The reason, SunEdison confirmed, was due to “ongoing inquiries and investigations by the audit committee of the company’s board of directors…”
In late 2015 the audit committee started an internal probe after former company executives alleged that previously disclosed financial records may be inaccurate.
“The audit committee, with input from the board, has been working diligently with its advisers since late 2015 and as of the date of this filing has found no wrongdoing based on the former executives’ allegations, although this process is still underway,” the Monday SEC filing reads. “The audit committee, mindful of the current challenges faced by the industry and the company, has also recently initiated an investigation concerning the accuracy of the company’s anticipated financial position based on certain additional issues raised by a current and a former employee of the company.”

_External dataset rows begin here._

(** The loop as a whole: it clicks nothing, it captures the frames from
    [shots w] on, and it stops at the first frame with a detection or when
    the loop condition fails, every earlier frame having given nothing. *)
Lemma poll_loop_run fuel :
  forall w,
    let r := loop fuel w in
    (shots w <= shots (snd r))%nat /\
    (exists t, trace (snd r) = trace w ++ t /\ clicks t = 0%nat /\
               forall k, (shots w <= k < shots (snd r))%nat -> In (ECapture k) t) /\
    match fst r with
    | Returns (true, position) =>
        exists k box center,
          shots (snd r) = S k /\ (shots w <= k)%nat /\
          select env grounding_caption (Screenshot k) = Returns (Some center, Some box) /\
          position = Some center /\
          forall j, (shots w <= j < k)%nat ->
                    select env grounding_caption (Screenshot j) = Returns (None, None)
    | Returns (false, position) =>
        position = None /\
        polling max_poll_seconds start_time (snd r) = false /\
        forall j, (shots w <= j < shots (snd r))%nat ->
                  select env grounding_caption (Screenshot j) = Returns (None, None)
    | _ => True
    end.
Proof.
  induction fuel as [|fuel IH]; intros w r.
  - subst r. simpl. split; [lia|]. split; [|exact I].
    exists []. rewrite app_nil_r. repeat split; auto. intros k Hk. lia.
  - pose proof (poll_step fuel w) as Hstep. fold r in Hstep.
    clearbody r.
    destruct Hstep as [Hpoll
                      | center box w2 t w3 saved Hpoll (Ht & Hq & Hs & Hc) Hsel Hcb Hlen Hc3 Hs3 Ht3
                      | center box w2 t Hpoll (Ht & Hq & Hs & Hc) Hsel Hlen
                      | w2 t Hpoll (Ht & Hq & Hs & Hc) Hsel Hiv
                      | w2 t w3 Hpoll (Ht & Hq & Hs & Hc) Hsel Hiv Hc3 Hs3 Ht3
                      | e w2 t Hpoll (Ht & Hq & Hs & Hc) Hsel
                      | e center box w2 t saved Hpoll (Ht & Hq & Hs & Hc) Hsel Hlen
                          Hsave].
    + simpl. split; [lia|]. split.
      * exists []. rewrite app_nil_r. repeat split; auto. intros k Hk. lia.
      * repeat split; auto. intros j Hj. lia.
    + simpl. rewrite Hs3, Hs. split; [lia|]. split.
      * eexists. split; [rewrite Ht3, Ht, <- app_assoc; reflexivity|].
        split.
        -- change (ECapture (shots w) :: t) with ([ECapture (shots w)] ++ t).
           rewrite !clicks_app, (quiet_no_clicks _ Hq). reflexivity.
        -- intros k Hk. assert (k = shots w) by lia. subst k.
           apply in_or_app. left. left. reflexivity.
      * exists (shots w), box, center. repeat split; auto. intros j Hj. lia.
    + simpl. rewrite Hs. split; [lia|]. split; [|exact I].
      eexists. split; [rewrite Ht; reflexivity|]. split.
      * change (ECapture (shots w) :: t) with ([ECapture (shots w)] ++ t).
        rewrite !clicks_app, (quiet_no_clicks _ Hq). reflexivity.
      * intros k Hk. assert (k = shots w) by lia. subst k. left. reflexivity.
    + destruct (IH (slept interval w2)) as (Hle & (t' & Ht' & Hcl & Hcap) & Hres).
      change (shots (slept interval w2)) with (shots w2) in *.
      rewrite Hs in *.
      split; [lia|]. split.
      * exists ((ECapture (shots w) :: t) ++
                [EPrint MsgNoButtonThisPoll; ESleep (inject_Z interval)] ++ t').
        split; [|split].
        -- rewrite Ht'. simpl trace. rewrite Ht, <- !app_assoc. reflexivity.
        -- change (ECapture (shots w) :: t) with ([ECapture (shots w)] ++ t).
           rewrite !clicks_app, (quiet_no_clicks _ Hq), Hcl. reflexivity.
        -- intros k Hk. destruct (Nat.eq_dec k (shots w)) as [-> | Hne].
           ++ left. reflexivity.
           ++ apply in_or_app. right. apply in_or_app. right. apply Hcap. lia.
      * destruct (fst (loop fuel (slept interval w2))) as [[[|] position] | |]; auto.
        -- destruct Hres as (k & box & center & Hk & Hkle & Hsel' & Hp & Hbefore).
           exists k, box, center. repeat split; auto; try lia.
           intros j Hj. destruct (Nat.eq_dec j (shots w)) as [-> | Hne]; auto.
           apply Hbefore. lia.
        -- destruct Hres as (Hp & Hpoll' & Hall). repeat split; auto.
           intros j Hj. destruct (Nat.eq_dec j (shots w)) as [-> | Hne]; auto.
           apply Hall. lia.
    + simpl. rewrite Hs3, Hs. split; [lia|]. split; [|exact I].
      eexists. split; [rewrite Ht3, Ht, <- app_assoc; reflexivity|]. split.
      * change (ECapture (shots w) :: t) with ([ECapture (shots w)] ++ t).
        rewrite !clicks_app, (quiet_no_clicks _ Hq). reflexivity.
      * intros k Hk. assert (k = shots w) by lia. subst k.
        apply in_or_app. left. left. reflexivity.
    + simpl. rewrite Hs. split; [lia|]. split; [|exact I].
      eexists. split; [rewrite Ht; reflexivity|]. split.
      * change (ECapture (shots w) :: t) with ([ECapture (shots w)] ++ t).
        rewrite !clicks_app, (quiet_no_clicks _ Hq). reflexivity.
      * intros k Hk. assert (k = shots w) by lia. subst k. left. reflexivity.
    + simpl. rewrite Hs. split; [lia|]. split; [|exact I].
      eexists. split; [rewrite Ht; reflexivity|]. split.
      * change (ECapture (shots w) :: t) with ([ECapture (shots w)] ++ t).
        rewrite !clicks_app, (quiet_no_clicks _ Hq). reflexivity.
      * intros k Hk. assert (k = shots w) by lia. subst k. left. reflexivity.
Qed.
(** * sourced.engine: the Python binding layer of the source{d} engine

    A shallow embedding of [python/sourced/engine/engine.py] and the
    properties of its delegating proxy layer.

    The module is glue between a caller and two foreign components: the
    JVM engine reached through py4j, and pyspark's [DataFrame].  Both are
    kept abstract (class [External]); the code of the module itself is
    translated method by method into a state-and-exception monad that
    records every JavaObject method request the module issues. *)

From Stdlib Require Import String Ascii List Bool ZArith Lia.
Import ListNotations.
Local Open Scope string_scope.

(** ** Exceptions *)

(** The exception classes that matter to the module.  [OtherError n] stands
    for any class that is not a subclass of [TypeError]. *)
Inductive exc_class : Type :=
| Exception
| TypeError
| AttributeError
| Py4JError
| Py4JJavaError
| OtherError (name : string).

(** What the [args] of an exception hold: plain data. *)
#[warnings="-register-all"] Inductive exc_arg : Type :=
| ArgNone
| ArgBool (b : bool)
| ArgInt (z : Z)
| ArgStr (s : string)
| ArgBytes (s : string)
| ArgList (l : list exc_arg)
| ArgTuple (l : list exc_arg).

(** An exception object: its class and its [args]. *)
Record pyexc : Type := mkException {
  exc_type : exc_class;
  exc_args : list exc_arg
}.

(** [C(message)]: the exception of class [C] raised with one string. *)
Definition mkExc (c : exc_class) (message : string) : pyexc :=
  mkException c [ArgStr message].

(** [isinstance(e, TypeError)], the test of an [except TypeError] clause. *)
Definition is_TypeError (e : pyexc) : bool :=
  match exc_type e with TypeError => true | _ => false end.

(** ** Strings *)

(** The double quote character, for messages that quote a package name. *)
Definition dquote : string := String (ascii_of_nat 34) EmptyString.

(** [needle in s] on Python strings. *)
Fixpoint str_contains (needle s : string) : bool :=
  String.prefix needle s ||
  match s with
  | EmptyString => false
  | String _ s' => str_contains needle s'
  end.

(** [needle == a] for a string [needle]: a string equals only a string. *)
Definition str_eq_arg (needle : string) (a : exc_arg) : bool :=
  match a with
  | ArgStr s => String.eqb needle s
  | _ => false
  end.

(** [needle in a] for a string [needle]: the substring test on a string,
    membership on a list or a tuple, a [TypeError] on anything else. *)
Definition py_in (needle : string) (a : exc_arg) : pyexc + bool :=
  match a with
  | ArgStr s => inr (str_contains needle s)
  | ArgList l | ArgTuple l => inr (existsb (str_eq_arg needle) l)
  | ArgBytes _ => inl (mkExc TypeError "a bytes-like object is required, not 'str'")
  | ArgNone => inl (mkExc TypeError "argument of type 'NoneType' is not iterable")
  | ArgBool _ => inl (mkExc TypeError "argument of type 'bool' is not iterable")
  | ArgInt _ => inl (mkExc TypeError "argument of type 'int' is not iterable")
  end.

(** ** Python values *)

(** The classes of the module that derive from pyspark's [DataFrame]. *)
Inductive klass : Type :=
| SourcedDataFrame
| RepositoriesDataFrame
| ReferencesDataFrame
| CommitsDataFrame
| TreeEntriesDataFrame
| BlobsDataFrame
| BlobsWithLanguageDataFrame
| UASTsDataFrame.

Definition klass_eqb (a b : klass) : bool :=
  match a, b with
  | SourcedDataFrame, SourcedDataFrame
  | RepositoriesDataFrame, RepositoriesDataFrame
  | ReferencesDataFrame, ReferencesDataFrame
  | CommitsDataFrame, CommitsDataFrame
  | TreeEntriesDataFrame, TreeEntriesDataFrame
  | BlobsDataFrame, BlobsDataFrame
  | BlobsWithLanguageDataFrame, BlobsWithLanguageDataFrame
  | UASTsDataFrame, UASTsDataFrame => true
  | _, _ => false
  end.

(** Runtime types of the values that reach the module. *)
Inductive pytype : Type :=
| T_NoneType
| T_bool
| T_int
| T_str
| T_list
| T_tuple
| T_JavaObject
| T_Column
| T_Engine
| T_DataFrame
| T_Sourced (k : klass).

(** [issubclass(a, b)]: every class of the module derives from
    [SourcedDataFrame], which derives from [DataFrame]; [bool] derives from
    [int]. *)
Definition issubclass (a b : pytype) : bool :=
  match a, b with
  | T_NoneType, T_NoneType => true
  | T_bool, (T_bool | T_int) => true
  | T_int, T_int => true
  | T_str, T_str => true
  | T_list, T_list => true
  | T_tuple, T_tuple => true
  | T_JavaObject, T_JavaObject => true
  | T_Column, T_Column => true
  | T_Engine, T_Engine => true
  | T_DataFrame, T_DataFrame => true
  | T_Sourced _, T_DataFrame => true
  | T_Sourced _, T_Sourced SourcedDataFrame => true
  | T_Sourced k, T_Sourced k' => klass_eqb k k'
  | _, _ => false
  end.

Section Values.

(** References to objects that live behind the py4j bridge. *)
Variable J : Type.

(** A [pyspark.sql.SparkSession]: the attributes the module reads. *)
Record SparkSession : Type := mkSession {
  _jsparkSession : J;
  sparkContext_gateway_jvm : J
}.

(** An instance of [SourcedDataFrame] or of one of its subclasses, as
    [SourcedDataFrame.__init__] leaves it. *)
Record proxy : Type := mkProxy {
  __class__ : klass;
  _jdf : J;
  _session : SparkSession;
  _implicits : J
}.

(** An instance of [Engine], as [Engine.__init__] leaves it. *)
Record engine : Type := mkEngine {
  session : SparkSession;
  __jsparkSession : J;
  __jvm : J;
  __engine : J;
  __implicits : J
}.

#[warnings="-register-all"] Inductive pyval : Type :=
| PyNone
| PyBool (b : bool)
| PyInt (z : Z)
| PyStr (s : string)
| PyList (l : list pyval)
| PyTuple (l : list pyval)
| PyJava (j : J)
| PyColumn (jc : J)
| PyEngine (e : engine)
| PyDataFrame (jdf : J) (sql_ctx : SparkSession)
| PyProxy (p : proxy).

Definition type_of (v : pyval) : pytype :=
  match v with
  | PyNone => T_NoneType
  | PyBool _ => T_bool
  | PyInt _ => T_int
  | PyStr _ => T_str
  | PyList _ => T_list
  | PyTuple _ => T_tuple
  | PyJava _ => T_JavaObject
  | PyColumn _ => T_Column
  | PyEngine _ => T_Engine
  | PyDataFrame _ _ => T_DataFrame
  | PyProxy p => T_Sourced (__class__ p)
  end.

Definition isinstance (v : pyval) (t : pytype) : bool :=
  issubclass (type_of v) t.

(** [*args, **kwargs] of a call. *)
Record pyargs : Type := mkArgs {
  args : list pyval;
  kwargs : list (string * pyval)
}.

(** A method request on a JavaObject: the method named [method] of
    [target], applied to [jargs]. *)
Record jcall : Type := mkCall {
  target : J;
  method : string;
  jargs : list pyval
}.

End Values.

Arguments mkSession {J}.
Arguments _jsparkSession {J}.
Arguments sparkContext_gateway_jvm {J}.
Arguments mkProxy {J}.
Arguments __class__ {J}.
Arguments _jdf {J}.
Arguments _session {J}.
Arguments _implicits {J}.
Arguments mkEngine {J}.
Arguments session {J}.
Arguments __jsparkSession {J}.
Arguments __jvm {J}.
Arguments __engine {J}.
Arguments __implicits {J}.
Arguments PyNone {J}.
Arguments PyBool {J}.
Arguments PyInt {J}.
Arguments PyStr {J}.
Arguments PyList {J}.
Arguments PyTuple {J}.
Arguments PyJava {J}.
Arguments PyColumn {J}.
Arguments PyEngine {J}.
Arguments PyDataFrame {J}.
Arguments PyProxy {J}.
Arguments type_of {J}.
Arguments isinstance {J}.
Arguments mkArgs {J}.
Arguments args {J}.
Arguments kwargs {J}.
Arguments mkCall {J}.
Arguments target {J}.
Arguments method {J}.
Arguments jargs {J}.

(** Python truthiness, as an [if] statement tests it, for the values a flag
    is given as.  (The truth test of a pyspark [Column] raises; a column is
    no value for a flag.) *)
Definition truthy {J} (v : pyval J) : bool :=
  match v with
  | PyNone => false
  | PyBool b => b
  | PyInt z => negb (Z.eqb z 0)
  | PyStr s => negb (String.eqb s "")
  | PyList l | PyTuple l => negb (Nat.eqb (length l) 0)
  | _ => true
  end.

(** ** The foreign components *)

(** What an external computation does: it moves the external world [W]
    (the JVM and pyspark's own objects) and answers with a value or raises. *)
Definition ext (W A : Type) : Type := W -> W * (pyexc + A).

(** The interface of everything the module delegates to.
    - [invoke]: py4j executes a method request on a JavaObject;
    - [java_import], [conf_set]: py4j's [java_import] and pyspark's
      [session.conf.set];
    - [DataFrame_getattr name]: [getattr(DataFrame, name)], absent on a
      pyspark that is too old to know [name];
    - [DataFrame___getattr__], [Column___eq__]: pyspark's column access
      [df.name] and the column comparison [col == value]. *)
Class External (J W : Type) : Type := {
  invoke : jcall J -> ext W J;
  java_import : J -> string -> ext W unit;
  conf_set : SparkSession J -> string -> pyval J -> ext W unit;
  DataFrame_getattr : string -> option (pyval J -> pyargs J -> ext W (pyval J));
  DataFrame___getattr__ : pyval J -> string -> ext W (pyval J);
  Column___eq__ : pyval J -> pyval J -> ext W (pyval J)
}.

(** ** The monad of the module's code *)

Section Monad.

Context {J W : Type}.

(** The external world and the requests issued so far, oldest first. *)
Record state : Type := mkState {
  world : W;
  trace : list (jcall J)
}.

Definition M (A : Type) : Type := state -> state * (pyexc + A).

Definition ret {A} (a : A) : M A := fun st => (st, inr a).

Definition raise {A} (e : pyexc) : M A := fun st => (st, inl e).

Definition bind {A B} (m : M A) (k : A -> M B) : M B :=
  fun st =>
    match m st with
    | (st', inr a) => k a st'
    | (st', inl e) => (st', inl e)
    end.

(** [try: m  except <caught> as e: handler(e)]. *)
Definition try_except {A} (m : M A) (caught : pyexc -> bool)
           (handler : pyexc -> M A) : M A :=
  fun st =>
    match m st with
    | (st', inl e) => if caught e then handler e st' else (st', inl e)
    | r => r
    end.

(** A call into pyspark or py4j library code. *)
Definition lift {A} (f : ext W A) : M A :=
  fun st =>
    let (w', r) := f (world st) in
    (mkState w' (trace st), r).

Context {E : External J W}.

(** A method request on a JavaObject: recorded, then executed. *)
Definition call (c : jcall J) : M J :=
  fun st =>
    let (w', r) := invoke c (world st) in
    (mkState w' (trace st ++ [c]), r).

End Monad.

Arguments state : clear implicits.
Arguments M : clear implicits.

Declare Scope py_scope.
Delimit Scope py_scope with py.
Notation "x <- m ;; k" := (bind m (fun x => k))
  (at level 100, m at next level, right associativity) : py_scope.
Notation "m ;;; k" := (bind m (fun _ => k))
  (at level 100, right associativity) : py_scope.
Local Open Scope py_scope.

(** The requests a run added to the trace. *)
Definition new_calls {J W} (st st' : state J W) : list (jcall J) :=
  skipn (length (trace st)) (trace st').

(** ** class Engine *)

Section Engine.

Context {J W : Type} {E : External J W}.

(** The message of the configuration error. *)
Definition package_missing_message : string :=
  "package " ++ dquote ++ "tech.sourced:engine:<version>" ++ dquote ++
  " cannot be found. Please, provide a jar with the package or install the package using --packages".

(** [self.__jvm.tech.sourced.engine.Engine.apply(jsparkSession, repos_path,
    repos_format)]: one request, addressed through the JVM view. *)
Definition Engine_apply_call (jvm jsparkSession : J)
           (repos_path repos_format : pyval J) : jcall J :=
  mkCall jvm "tech.sourced.engine.Engine.apply"
         [PyJava jsparkSession; repos_path; repos_format].

(** The body of the [except TypeError as e] clause:
    [if 'JavaPackage' in e.args[0]: raise Exception(...) else: raise e].
    Reading [e.args[0]] and testing [in] can themselves raise. *)
Definition Engine_apply_handler {A} (e : pyexc) : M J W A :=
  match exc_args e with
  | [] => raise (mkExc (OtherError "IndexError") "tuple index out of range")
  | first :: _ =>
      match py_in "JavaPackage" first with
      | inl failed => raise failed
      | inr true => raise (mkExc Exception package_missing_message)
      | inr false => raise e
      end
  end.

(** The [try]/[except TypeError] block of [Engine.__init__]. *)
Definition Engine_apply_guarded (jvm jsparkSession : J)
           (repos_path repos_format : pyval J) : M J W J :=
  try_except
    (call (Engine_apply_call jvm jsparkSession repos_path repos_format))
    is_TypeError
    Engine_apply_handler.

Definition Engine___init__ (session : SparkSession J)
           (repos_path repos_format skip_cleanup skip_read_errors : pyval J)
  : M J W (engine J) :=
  let jsparkSession := _jsparkSession session in
  lift (conf_set session "spark.tech.sourced.engine.repositories.path" repos_path) ;;;
  lift (conf_set session "spark.tech.sourced.engine.repositories.format" repos_format) ;;;
  let jvm := sparkContext_gateway_jvm session in
  lift (java_import jvm "tech.sourced.engine.Engine") ;;;
  lift (java_import jvm "tech.sourced.engine.package$") ;;;
  eng <- Engine_apply_guarded jvm jsparkSession repos_path repos_format ;;
  (if truthy skip_cleanup
   then call (mkCall eng "skipCleanup" [PyBool true]) ;;; ret tt
   else ret tt) ;;;
  (if truthy skip_read_errors
   then call (mkCall eng "skipReadErrors" [PyBool true]) ;;; ret tt
   else ret tt) ;;;
  implicits <- call (mkCall jvm "tech.sourced.engine.package$.MODULE$" []) ;;
  ret (mkEngine session jsparkSession jvm eng implicits).

(** [Engine.repositories] *)
Definition Engine_repositories (self : engine J) : M J W (proxy J) :=
  jdf <- call (mkCall (__engine self) "getRepositories" []) ;;
  ret (mkProxy RepositoriesDataFrame jdf (session self) (__implicits self)).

Trading for SunEdison stock fell nearly 40 cents to below $1.60 per share Tuesday morning on the New York Stock Exchange, although it was slightly above the bottom prices reached earlier in February.
SunEdison’s last public reporting on financial returns was on November 9, when third-quarter results showed a net loss of $284 million. The nine-month toll was $919 million, down from the $939 million net loss during the same period of 2014.
At the same time, the company reported that it delivered a record 640 MW in renewables and had 2.9 GW worth of projects under construction, both significant increases year over year. SunEdison develops, finances, builds and sells solar and wind power plants.
Originally a spinoff of Monsanto Corp. engaged in silicon-wafer construction, SunEdison made its big move into solar power technologies about 10 years ago.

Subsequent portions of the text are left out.